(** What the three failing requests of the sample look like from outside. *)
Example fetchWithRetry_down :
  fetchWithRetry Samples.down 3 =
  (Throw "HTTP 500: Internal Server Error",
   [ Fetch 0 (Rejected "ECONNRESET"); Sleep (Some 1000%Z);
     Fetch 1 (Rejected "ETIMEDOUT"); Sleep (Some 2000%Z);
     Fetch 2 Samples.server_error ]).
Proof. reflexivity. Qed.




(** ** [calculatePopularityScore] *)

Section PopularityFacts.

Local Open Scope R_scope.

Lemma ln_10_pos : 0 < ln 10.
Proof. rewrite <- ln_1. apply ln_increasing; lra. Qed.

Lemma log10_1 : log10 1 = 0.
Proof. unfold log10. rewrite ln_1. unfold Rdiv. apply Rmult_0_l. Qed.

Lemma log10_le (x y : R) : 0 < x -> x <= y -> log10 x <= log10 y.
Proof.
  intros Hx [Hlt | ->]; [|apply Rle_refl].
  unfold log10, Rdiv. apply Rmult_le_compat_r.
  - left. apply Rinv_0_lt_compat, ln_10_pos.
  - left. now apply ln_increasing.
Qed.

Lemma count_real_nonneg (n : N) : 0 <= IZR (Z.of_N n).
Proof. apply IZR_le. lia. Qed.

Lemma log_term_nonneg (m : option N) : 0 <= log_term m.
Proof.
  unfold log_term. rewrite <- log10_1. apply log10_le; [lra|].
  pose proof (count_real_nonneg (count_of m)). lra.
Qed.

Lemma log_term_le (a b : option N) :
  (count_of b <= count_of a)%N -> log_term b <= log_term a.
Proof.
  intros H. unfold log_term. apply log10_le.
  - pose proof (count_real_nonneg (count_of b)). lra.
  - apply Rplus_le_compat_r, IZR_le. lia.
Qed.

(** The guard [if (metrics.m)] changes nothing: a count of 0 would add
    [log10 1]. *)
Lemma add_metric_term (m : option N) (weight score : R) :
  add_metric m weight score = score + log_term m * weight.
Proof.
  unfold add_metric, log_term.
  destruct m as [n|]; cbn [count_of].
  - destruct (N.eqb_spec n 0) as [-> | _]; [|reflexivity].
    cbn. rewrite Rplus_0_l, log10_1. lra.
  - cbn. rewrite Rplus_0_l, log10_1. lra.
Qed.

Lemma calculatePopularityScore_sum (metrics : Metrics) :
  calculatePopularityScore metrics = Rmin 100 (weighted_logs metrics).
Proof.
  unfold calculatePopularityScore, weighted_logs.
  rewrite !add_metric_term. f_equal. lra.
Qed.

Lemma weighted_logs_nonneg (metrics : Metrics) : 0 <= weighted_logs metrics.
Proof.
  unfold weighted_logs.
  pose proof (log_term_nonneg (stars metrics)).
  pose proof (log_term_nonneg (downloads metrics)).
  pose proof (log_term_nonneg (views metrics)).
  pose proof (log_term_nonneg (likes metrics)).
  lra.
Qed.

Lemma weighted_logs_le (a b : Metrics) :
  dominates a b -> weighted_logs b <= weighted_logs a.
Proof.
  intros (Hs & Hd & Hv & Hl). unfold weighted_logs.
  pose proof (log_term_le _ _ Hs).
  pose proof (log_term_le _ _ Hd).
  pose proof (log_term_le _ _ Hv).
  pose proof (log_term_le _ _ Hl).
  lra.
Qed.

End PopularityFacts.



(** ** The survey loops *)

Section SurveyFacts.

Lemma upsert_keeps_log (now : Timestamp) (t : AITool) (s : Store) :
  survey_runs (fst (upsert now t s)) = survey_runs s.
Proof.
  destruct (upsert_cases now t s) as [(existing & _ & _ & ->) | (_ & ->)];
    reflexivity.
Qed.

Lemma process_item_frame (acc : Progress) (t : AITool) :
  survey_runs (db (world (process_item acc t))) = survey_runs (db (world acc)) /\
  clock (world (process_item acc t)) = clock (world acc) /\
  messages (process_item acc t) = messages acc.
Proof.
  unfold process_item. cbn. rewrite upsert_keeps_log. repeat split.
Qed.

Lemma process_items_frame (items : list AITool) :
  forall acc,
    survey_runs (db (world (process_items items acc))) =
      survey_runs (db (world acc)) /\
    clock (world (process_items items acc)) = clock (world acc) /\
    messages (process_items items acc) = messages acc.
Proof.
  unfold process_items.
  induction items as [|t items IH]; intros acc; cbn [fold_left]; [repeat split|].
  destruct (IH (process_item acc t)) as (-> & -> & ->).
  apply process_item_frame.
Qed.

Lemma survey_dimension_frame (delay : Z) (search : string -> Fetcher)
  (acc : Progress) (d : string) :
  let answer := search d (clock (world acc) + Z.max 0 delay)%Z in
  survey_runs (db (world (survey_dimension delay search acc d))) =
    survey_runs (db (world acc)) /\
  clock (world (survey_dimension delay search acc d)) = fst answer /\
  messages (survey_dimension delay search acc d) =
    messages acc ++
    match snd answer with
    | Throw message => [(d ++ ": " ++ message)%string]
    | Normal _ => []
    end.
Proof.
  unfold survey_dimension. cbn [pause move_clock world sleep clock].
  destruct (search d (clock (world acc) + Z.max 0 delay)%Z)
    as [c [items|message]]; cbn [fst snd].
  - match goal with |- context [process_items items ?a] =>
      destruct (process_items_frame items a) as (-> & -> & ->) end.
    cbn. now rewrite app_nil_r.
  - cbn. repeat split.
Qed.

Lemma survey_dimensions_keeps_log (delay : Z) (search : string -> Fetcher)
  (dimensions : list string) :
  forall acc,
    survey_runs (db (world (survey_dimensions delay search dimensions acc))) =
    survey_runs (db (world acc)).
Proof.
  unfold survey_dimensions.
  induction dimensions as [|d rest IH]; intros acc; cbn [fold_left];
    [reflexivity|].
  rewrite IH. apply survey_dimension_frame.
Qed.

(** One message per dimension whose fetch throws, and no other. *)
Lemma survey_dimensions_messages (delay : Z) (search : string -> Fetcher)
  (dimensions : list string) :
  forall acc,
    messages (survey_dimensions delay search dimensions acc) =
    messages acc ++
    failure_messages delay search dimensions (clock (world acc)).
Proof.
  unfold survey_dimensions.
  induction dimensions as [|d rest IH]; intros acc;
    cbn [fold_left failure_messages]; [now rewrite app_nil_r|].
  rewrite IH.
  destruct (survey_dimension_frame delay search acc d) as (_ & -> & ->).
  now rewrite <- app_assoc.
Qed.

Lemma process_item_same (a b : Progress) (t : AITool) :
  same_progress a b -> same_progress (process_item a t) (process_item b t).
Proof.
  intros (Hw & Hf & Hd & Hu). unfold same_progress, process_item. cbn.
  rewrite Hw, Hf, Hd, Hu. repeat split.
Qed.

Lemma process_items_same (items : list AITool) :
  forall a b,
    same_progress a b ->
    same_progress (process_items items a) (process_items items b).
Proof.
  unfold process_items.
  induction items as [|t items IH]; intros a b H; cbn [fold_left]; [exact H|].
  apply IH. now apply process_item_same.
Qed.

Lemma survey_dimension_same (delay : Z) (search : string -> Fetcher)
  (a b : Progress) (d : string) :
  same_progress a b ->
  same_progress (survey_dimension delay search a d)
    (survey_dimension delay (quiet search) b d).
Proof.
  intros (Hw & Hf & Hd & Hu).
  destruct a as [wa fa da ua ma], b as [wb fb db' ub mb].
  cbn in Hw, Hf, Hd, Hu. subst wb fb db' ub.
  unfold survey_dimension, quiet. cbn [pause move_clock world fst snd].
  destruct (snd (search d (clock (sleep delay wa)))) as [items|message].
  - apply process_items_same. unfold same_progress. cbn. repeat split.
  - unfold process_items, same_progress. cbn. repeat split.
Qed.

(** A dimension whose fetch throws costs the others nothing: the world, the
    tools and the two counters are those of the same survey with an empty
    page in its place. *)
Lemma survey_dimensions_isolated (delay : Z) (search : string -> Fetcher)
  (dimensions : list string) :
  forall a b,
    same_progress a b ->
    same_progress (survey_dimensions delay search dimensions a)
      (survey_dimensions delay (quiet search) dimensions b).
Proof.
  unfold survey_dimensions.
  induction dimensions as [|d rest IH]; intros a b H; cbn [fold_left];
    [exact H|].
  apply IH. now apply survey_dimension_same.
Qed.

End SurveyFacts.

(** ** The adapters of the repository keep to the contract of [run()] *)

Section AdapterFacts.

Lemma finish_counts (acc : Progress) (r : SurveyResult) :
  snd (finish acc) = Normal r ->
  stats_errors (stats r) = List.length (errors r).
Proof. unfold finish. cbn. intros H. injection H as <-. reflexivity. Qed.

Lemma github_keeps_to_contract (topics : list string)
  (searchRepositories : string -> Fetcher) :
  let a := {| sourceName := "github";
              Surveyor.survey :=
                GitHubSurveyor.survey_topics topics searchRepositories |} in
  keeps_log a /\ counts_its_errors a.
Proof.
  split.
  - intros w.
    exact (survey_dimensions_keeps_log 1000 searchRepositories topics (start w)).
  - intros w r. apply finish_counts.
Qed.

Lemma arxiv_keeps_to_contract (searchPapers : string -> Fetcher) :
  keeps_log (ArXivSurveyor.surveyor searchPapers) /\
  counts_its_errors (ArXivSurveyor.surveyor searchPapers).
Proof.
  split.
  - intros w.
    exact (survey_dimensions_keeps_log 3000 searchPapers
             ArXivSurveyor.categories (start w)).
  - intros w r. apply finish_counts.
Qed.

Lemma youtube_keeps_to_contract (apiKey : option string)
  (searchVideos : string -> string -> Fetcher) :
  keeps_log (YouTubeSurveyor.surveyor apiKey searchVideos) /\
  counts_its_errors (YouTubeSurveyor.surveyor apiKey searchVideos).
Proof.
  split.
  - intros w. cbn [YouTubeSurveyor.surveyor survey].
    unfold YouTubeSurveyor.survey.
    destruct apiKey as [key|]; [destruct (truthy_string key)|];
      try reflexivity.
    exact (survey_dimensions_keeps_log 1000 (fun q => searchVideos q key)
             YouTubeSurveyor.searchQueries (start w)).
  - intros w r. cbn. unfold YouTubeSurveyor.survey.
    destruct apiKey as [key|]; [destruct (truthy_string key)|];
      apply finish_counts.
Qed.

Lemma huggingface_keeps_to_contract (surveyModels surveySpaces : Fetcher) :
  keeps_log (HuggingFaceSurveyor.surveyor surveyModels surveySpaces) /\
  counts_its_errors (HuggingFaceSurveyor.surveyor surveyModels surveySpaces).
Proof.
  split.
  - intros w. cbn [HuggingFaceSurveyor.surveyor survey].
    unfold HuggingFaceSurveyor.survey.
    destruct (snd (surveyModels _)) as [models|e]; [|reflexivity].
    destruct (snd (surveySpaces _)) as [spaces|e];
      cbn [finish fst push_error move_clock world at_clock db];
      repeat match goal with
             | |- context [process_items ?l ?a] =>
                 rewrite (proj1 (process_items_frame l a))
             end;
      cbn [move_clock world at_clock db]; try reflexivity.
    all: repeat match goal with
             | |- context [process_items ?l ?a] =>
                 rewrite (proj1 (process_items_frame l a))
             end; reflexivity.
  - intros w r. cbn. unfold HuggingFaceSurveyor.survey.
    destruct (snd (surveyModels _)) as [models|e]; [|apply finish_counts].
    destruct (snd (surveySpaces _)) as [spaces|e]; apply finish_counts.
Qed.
######
What the task asks
Only the lines from the one containing "end; reflexivity." to the end of the records should be repeated, exactly as they appear.

Exercise result
             end; reflexivity.
  - intros w r. cbn. unfold HuggingFaceSurveyor.survey.
    destruct (snd (surveyModels _)) as [models|e]; [|apply finish_counts].
    destruct (snd (surveySpaces _)) as [spaces|e]; apply finish_counts.
Qed.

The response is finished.